(* ===== verification/TypedChain.v ===== *)
(** * A typed stream of any length from end to end

    The handlers of StreamChain.v as the environment of the connection's model:
    each write is made in the callback of the one before, so that the stream may
    be longer than the send queue.  The client's side is that of TypedStream.v. *)
From S2P Require Import Prelude Status CxxString Wire Codec Router Loop Platform Arena.
From S2P Require Import Api.
From S2P Require Channel ChannelInv ChannelRun ChannelCalls UnaryClient StreamClient.
From S2P Require Import ServerConn ServerInv ServerRun ServerCalls ServerStreams.
From S2P Require StreamServer StreamServerRun StreamChain.
From S2P Require EndToEnd TypedEnd StreamEnd TypedStream.

Section Server.
Context {M : MethodTraits} (sid : Z) (handler : StreamServer.Out → StreamServer.World → list StreamServer.Op).
Context (data : bytes).
#[local] Abbreviation ops := (omap (TypedStream.core_op sid)).
#[local] Abbreviation begin := (StreamChain.typed_begin handler).
#[local] Abbreviation answered := (StreamChain.typed_answered handler data).

(** What the typed stream asks of the core's context, as it happens inside the
    core's call outs; [data] is the request that the stream was begun with. *)
Definition chain_core (o : Out) (w : World) : list ReOp :=
  match o with
  | UserStream _ _ => ops (take 1 (StreamServer.trace (begin Ok false data)))
  | UserRead _ st eos data => ops (drop 1 (StreamServer.trace (begin st eos data)))
  | UserWrite tok _ => ops
      (drop (length (StreamServer.trace (answered (pred tok)))) (StreamServer.trace (answered tok)))
  | _ => []
  end.

Context (q : ReqType) (Hq : ParseRequest data = Some q).
Context (L : list (ResType * nat)) (ps : list bytes) (Hps : mapM EncodeResponse L.*1 = Some ps).
Context (HL : StreamChain.chains handler q L).
#[local] Set Default Proof Using "Hq Hps HL".

Lemma chain_unmoved : unmoved chain_core.
Proof using Type. intros o s w Ho. by destruct o. Qed.

Lemma same_length : length L = length ps.
Proof using Hps.
  pose proof (Forall2_length _ _ _ (proj1 (mapM_Some _ _ _) Hps)) as Hl. by rewrite length_fmap in Hl.
Qed.

Lemma entry k p : ps !! k = Some p → ∃ m cb, L !! k = Some (m, cb).
Proof using Hps.
  intros Hk. destruct (lookup_lt_is_Some_2 L k) as [[m cb] ?]; [|by exists m, cb].
  rewrite same_length. by eapply lookup_lt_Some.
Qed.

Lemma begin_trace p : ps !! 0%nat = Some p →
  StreamServer.trace (begin Ok false data) =
    [StreamServer.CoreRead 0; StreamServer.ServerStreamingHandler q 0; StreamServer.CoreWrite 1 p].
Proof.
  intros Hp. destruct (entry 0 p Hp) as (m & cb & Hm).
  exact (StreamChain.typed_runs handler q data Hq L ps Hps HL 0 m cb p Hm Hp).
Qed.

Lemma chain_starts p h w : ps !! 0%nat = Some p → chain_core (UserStream h sid) w = [ApiRead sid 0].
Proof. intros Hp. unfold chain_core. by rewrite (begin_trace p). Qed.

Lemma chain_replies p cb w :
  ps !! 0%nat = Some p → chain_core (UserRead cb Ok false data) w = [ApiWrite sid p (Some 1%nat)].
Proof. intros Hp. unfold chain_core. by rewrite (begin_trace p). Qed.

Lemma next_part {A} (l1 l2 : list A) a l3 l4 :
  l1 ++ (l2 ++ a :: l3) ++ l4 = (l1 ++ l2 ++ [a]) ++ l3 ++ l4.
Proof using Type. by rewrite <-!(assoc_L (++)). Qed.

(** The answer to the [k]th write. *)
Lemma chain_acks k w :
  (k < length ps)%nat →
  chain_core (UserWrite (S k) Ok) w =
    match ps !! S k with
    | Some p => [ApiWrite sid p (Some (S (S k)))]
    | None => [ApiFinish sid Ok]
    end.
Proof.
  intros Hk. destruct (lookup_lt_is_Some_2 ps k Hk) as [p Hp]. destruct (entry k p Hp) as (m & cb & Hm).
  unfold chain_core. cbn [pred].
  rewrite (StreamChain.typed_runs handler q data Hq L ps Hps HL k m cb p Hm Hp).
  pose proof (StreamChain.nth_sent L ps k m cb p Hm Hp) as Hz.
  destruct (ps !! S k) as [p'|] eqn:Hp'.
  - destruct (entry (S k) p' Hp') as (m' & cb' & Hm').
    rewrite (StreamChain.typed_runs handler q data Hq L ps Hps HL (S k) m' cb' p' Hm' Hp').
    rewrite (take_S_r _ _ _ Hz), StreamChain.chain_trace_snoc.
    rewrite length_take_le by (pose proof (lookup_lt_Some _ _ _ Hz); lia).
    rewrite (next_part _ _ (StreamServer.CoreWrite (S k) p)
      [StreamServer.WriteAnswered (S k); StreamServer.UserDelivered cb Ok]), drop_app_length. done.
  - apply lookup_ge_None in Hp'. assert (HkL : S k = length L) by (rewrite same_length; lia).
    rewrite (StreamChain.typed_finishes handler q data Hq L ps Hps HL k m cb p Hm Hp HkL).
    assert (length (zip ps L.*2) = S k) as Hlen by (rewrite length_zip_with, length_fmap, same_length in *; lia).
    rewrite <-(firstn_all (zip ps L.*2)) at 2. rewrite Hlen, (take_S_r _ _ _ Hz), StreamChain.chain_trace_snoc.
    rewrite length_take_le by (pose proof (lookup_lt_Some _ _ _ Hz); lia).
    rewrite (next_part _ _ (StreamServer.CoreWrite (S k) p)
      [StreamServer.WriteAnswered (S k); StreamServer.UserDelivered cb Ok]), drop_app_length. done.
Qed.

(** The writes after the first, with the tokens of their lambdas. *)
Definition numbered (tok : nat) (l : list bytes) : list (bytes * closure) := zip l (seq tok (length l)).

Lemma core_chained l : ∀ k, (k < length ps)%nat → drop (S k) ps = l →
  chained chain_core sid (S k) (numbered (S (S k)) l) Ok.
Proof.
  induction l as [|p l IH]; intros k Hk Hd.
  - intros w. rewrite chain_acks by done. by rewrite (lookup_ge_None_2 ps) by by apply drop_nil_inv.
  - assert (Hp : ps !! S k = Some p).
    { pose proof (lookup_drop ps (S k) 0) as E. rewrite Hd, Nat.add_0_r in E. by rewrite <-E. }
    split.
    + intros w. rewrite chain_acks by done. by rewrite Hp.
    + apply IH; [by eapply lookup_lt_Some|].
      rewrite <-Nat.add_1_r, <-drop_drop, Hd. done.
Qed.

Context (spin depth : nat) (router : Router nat nat) (limit : Z).

(** What the stream puts on the wire. *)
Definition long_response (p : bytes) (l : list bytes) : list Out :=
  [SendHeaders sid response_headers false; SendData sid (EncodeFrame p []) false] ++
  chain_trace sid 1%nat (numbered 2 l) Ok.

Lemma serve_long_stream h path e hs p l chunks w :
  ps = p :: l → destroyed w = false → alive w = true → sid ∉ opened w → calls w !! sid = None →
  bodies w = [] → running_ (loop w) = true → pending_ (loop w) = [] →
  hs !! ":path" = Some path → grpc_content_type hs = true → hs !! "grpc-timeout" = None →
  Find path router = Some e → form e = kServerStreaming → stream e = Some h →
  0 ≤ limit → fits limit data → concat chunks = EncodeFrame data [] →
  ∃ log, trace (run chain_core (S (S depth)) spin router limit (EvHeaders sid hs false ::
      map (λ b, EvData sid (Some b) false) chunks ++ [EvData sid None true] ++
      concat (replicate (length ps) (drain_round sid))) w) =
    trace w ++ [UserStream h sid; UserRead 0 Ok false data] ++ long_response p l ++ [LogCall "call_end" log].
Proof.
  intros E Hd Ha Ho Hc Hb Hrun Hpend Hpa Hct Htm Hfind Hf Hs Hl Hm Hcat.
  assert (Hp0 : ps !! 0%nat = Some p) by by rewrite E.
  assert (Hch : chained chain_core sid 1 (numbered 2 l) Ok).
  { apply (core_chained l 0); rewrite E; [simpl; lia|done]. }
  assert (length ps = S (length (numbered 2 l))) as ->.
  { unfold numbered. rewrite E, length_zip_with, length_seq. simpl. lia. }
  destruct (StreamEnd.serve_chain chain_core chain_unmoved h 0%nat sid data p 1%nat (numbered 2 l) Ok
    (λ w, chain_starts p h w Hp0) (λ w, chain_replies p 0%nat w Hp0) Hch spin depth router limit
    hs path e chunks w) as [log Hlog]; [done..|].
  exists log. etrans; [exact Hlog|]. unfold long_response. by rewrite <-!(assoc_L (++)).
Qed.
End Server.

(** ** The call *)
Section Call.
Context {M : MethodTraits}.
Context (user : Channel.Out → Channel.World → list Channel.UOp).
Context (wire : Channel.Out → Channel.World → list Channel.SOp).
Context (submit : Channel.Out → Channel.World → Z).
Context (address : string) (tcp_connect : @connect_outcome unit).
Context (handler : StreamServer.Out → StreamServer.World → list StreamServer.Op).
Context (h : closure) (spin depth : nat) (router : Router nat nat) (limit : Z).

#[local] Abbreviation client_run :=
  (fold_left (λ w e, ChannelRun.step user wire submit address tcp_connect e w)).

(** What the typed reader is told of the call that its channel has made. *)
Definition reader_events (id sid : Z) (resp : list bytes) (w1 : Channel.World) : list StreamClient.Event :=
  let w2 := client_run (ChannelRun.EvHeaders sid (EndToEnd.received response_headers) ::
      map (λ b, ChannelRun.EvData sid (Some b)) resp ++
      [ChannelRun.EvHeaders sid (EndToEnd.received (status_trailers Ok))]) w1 in
  omap (TypedEnd.stream_event id) (drop (length (Channel.trace w1)) (Channel.trace w2)).

(** C4: a typed stream of any positive length works end to end.  A handler that writes one
    message, and each other one when the one before was delivered, is served to
    the end of any such list: opening a typed reader with request [q] gives
    the channel the path and one framed request, which it sends, closing its side;
    at the server the wrapper reads the request and runs the handler, whose
    messages leave as one body each, in order, never more than one with the
    session, and the stream is finished with OK when the last was consumed; and
    these bodies, cut in any way, make the typed reader return the messages, in
    order, and then the end of the stream: a loop that reads until there is no
    value counts them all, and finishing gives OK.  The list has one message or
    more: a handler that returns without a write is finished with UNIMPLEMENTED.
    The headers are without grpc-timeout whatever the timeout [tm], which the
    contract of the wire protocol asks for. *)
Theorem long_stream_end_to_end wire_debug service method q buf L p l tm id on_m on_c sid e sid' w u req resp :
  EncodeRequest q = Some buf → ParseRequest buf = Some q →
  (∀ a b, EncodeResponse a = Some b → ParseResponse b = Some a) →
  StreamChain.chains handler q L → mapM EncodeResponse L.*1 = Some (p :: l) →
  let path := api_path service method in
  Channel.state w = Channel.kReady → Channel.session w = true →
  StreamEnd.opens wire submit address path buf sid →
  destroyed u = false → alive u = true → sid' ∉ opened u → calls u !! sid' = None →
  bodies u = [] → running_ (loop u) = true → pending_ (loop u) = [] →
  Find path router = Some e → form e = kServerStreaming → stream e = Some h →
  0 ≤ limit → fits limit buf → concat req = EncodeFrame buf [] →
  0 ≤ Channel.max_receive_size w → Forall (fits (Channel.max_receive_size w)) (p :: l) →
  concat resp = concat (StreamEnd.sent_bodies (long_response sid' p l)) →
  let v := StreamClient.OpenClientReader (λ _, false) wire_debug id StreamClient.OpenChan service method q tm in
  let w1 := StreamEnd.run_server_streaming user wire submit address tcp_connect id path buf None
    (Channel.mkEvents (Some on_m) (Some on_c)) tm w in
  StreamClient.trace v = [StreamClient.CoreOpenStream path tm;
                          StreamClient.CoreStreamSend id (EncodeFrame buf []) None true] ∧
  Channel.trace w1 = Channel.trace w ++
    [Channel.SubmitRequestOpen (Channel.request_headers address path);
     Channel.SendData sid (EncodeFrame buf []) true] ∧
  (∃ log, trace (run (chain_core sid' handler buf) (S (S depth)) spin router limit
      (EvHeaders sid' (EndToEnd.received (Channel.request_headers address path)) false ::
       map (λ b, EvData sid' (Some b) false) req ++ [EvData sid' None true] ++
       concat (replicate (S (length l)) (drain_round sid'))) u) =
    trace u ++ [UserStream h sid'; UserRead 0 Ok false buf] ++ long_response sid' p l ++
    [LogCall "call_end" log]) ∧
  ∃ rs v', StreamClient.read_n (λ _, false) (S (length L))
      (StreamClient.deliver_all (reader_events id sid resp w1) v) = Some (rs, v') ∧
    StreamClient.read_values (λ _, false) (S (length L))
      (StreamClient.deliver_all (reader_events id sid resp w1) v) = Some (length L, v') ∧
    map UnaryClient.shown rs = map (λ x, (Ok, Some x)) L.*1 ++ [(Ok, None)] ∧
    StreamClient.ReaderFinish false v' = Some (Ok, v').
Proof.
  intros Henc Hparse Hres HL Hms path Hst Hse Hop Hd Ha Ho Hn Hb Hrun Hpend He Hf Hs Hl Hm Hreq
    Hmrs Hfit Hresp v w1.
  destruct (TypedStream.open_reader_sent wire_debug id service method q buf tm Henc) as (Hv & Hvm & Hva & Hvc).
  destruct (StreamEnd.run_server_streaming_sent user wire submit address tcp_connect id path buf None on_m on_c
    tm sid w Hst Hse Hop) as (Et & _ & _ & s & Hsr & Hdec & Hev & _).
  destruct (EndToEnd.request_received address path) as (Hp & Hct & Htm).
  assert (Hbodies : concat resp = frames (p :: l)).
  { rewrite Hresp. unfold long_response. rewrite StreamEnd.chain_bodies. unfold numbered.
    by rewrite fst_zip by by rewrite length_seq. }
  split_and!; [exact Hv|exact Et| |].
  - by apply (serve_long_stream sid' handler buf q Hparse L (p :: l) Hms HL spin depth router limit h path e _ p l req u).
  - destruct (StreamEnd.status_received Ok) as [Hgs Est]; [vm_compute; split; congruence|].
    destruct (TypedEnd.typed_stream_end_to_end user wire submit address tcp_connect L.*1 (p :: l)
      (Channel.max_receive_size w) id sid s w1 (EndToEnd.received response_headers) resp
      (EndToEnd.received (status_trailers Ok)) _ on_m on_c v Hms Hres Hsr Hdec Hev eq_refl eq_refl Hgs
      Hmrs Hfit Hbodies Hvm Hva) as (rs & v' & Er & Esh & Ec & Ete & Etl).
    exists rs, v'. rewrite length_fmap in Er. split; [exact Er|].
    rewrite Est in Esh. rewrite <-(length_fmap fst L).
    split; [by eapply (StreamClient.read_values_all _ (λ x, x)); [rewrite length_fmap; exact Er|exact Esh]|].
    split; [exact Esh|].
    rewrite Est in Etl. unfold StreamClient.ReaderFinish, StreamClient.ChannelOnLoopThreadRaw.
    by rewrite Ec, (Hvc : StreamClient.chan v = _), Ete, Etl.
Qed.
End Call.

(** ** A concrete call *)
Section Demo.
#[local] Existing Instance demo_traits.
#[local] Abbreviation first := ([chr 10; chr 1] : bytes).
#[local] Abbreviation second := ([chr 10; chr 2; chr 3] : bytes).

Lemma long_stream_end_to_end_witness :
  ∃ log, trace (run (chain_core (M := demo_traits) 1 StreamChain.demo_chain [chr 10; chr 5])
      2 0 StreamEnd.demo_stream_router 1024
      (EvHeaders 1 (EndToEnd.received (Channel.request_headers "127.0.0.1:80" "/a.S/L")) false ::
       map (λ b, EvData 1 (Some b) false) [EncodeFrame [chr 10; chr 5] []] ++ [EvData 1 None true] ++
       concat (replicate 2 (drain_round 1))) new_world) =
    trace new_world ++ [UserStream 7 1; UserRead 0 Ok false [chr 10; chr 5]] ++
    long_response 1 first [second] ++ [LogCall "call_end" log].
Proof.
  destruct (long_stream_end_to_end (M := demo_traits) (λ _ _, []) (λ _ _, []) (λ _ _, 1) "127.0.0.1:80"
    (Connecting tt) StreamChain.demo_chain 7 0 0 StreamEnd.demo_stream_router 1024 false "a.S" "L"
    [chr 5] [chr 10; chr 5] [([chr 1], 0%nat); ([chr 2; chr 3], 1%nat)] first [second] 0 1 3 4 1
    (mkEntry kServerStreaming None (Some 7%nat)) 1 EndToEnd.demo_client new_world
    [EncodeFrame [chr 10; chr 5] []] [frames [first; second]])
    as (_ & _ & [log H] & _); try reflexivity.
  - apply TypedEnd.demo_reads_back.
  - apply StreamChain.demo_chains.
  - split; [lia|]. intros w. split_and!; reflexivity.
  - apply not_elem_of_empty.
  - lia.
  - split; simpl; lia.
  - vm_compute. congruence.
  - repeat constructor; vm_compute; congruence.
  - exists log. exact H.
Defined.
End Demo.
******************************
Instructions for the task — Reproduce only the lines above spanning from the line containing "pose proof (StreamChain.nth_sent" through the line containing "- apply lookup_ge_None", word for word.

Response —
  pose proof (StreamChain.nth_sent L ps k m cb p Hm Hp) as Hz.
  destruct (ps !! S k) as [p'|] eqn:Hp'.
  - destruct (entry (S k) p' Hp') as (m' & cb' & Hm').
    rewrite (StreamChain.typed_runs handler q data Hq L ps Hps HL (S k) m' cb' p' Hm' Hp').
    rewrite (take_S_r _ _ _ Hz), StreamChain.chain_trace_snoc.
    rewrite length_take_le by (pose proof (lookup_lt_Some _ _ _ Hz); lia).
    rewrite (next_part _ _ (StreamServer.CoreWrite (S k) p)
      [StreamServer.WriteAnswered (S k); StreamServer.UserDelivered cb Ok]), drop_app_length. done.
  - apply lookup_ge_None in Hp'. assert (HkL : S k = length L) by (rewrite same_length; lia).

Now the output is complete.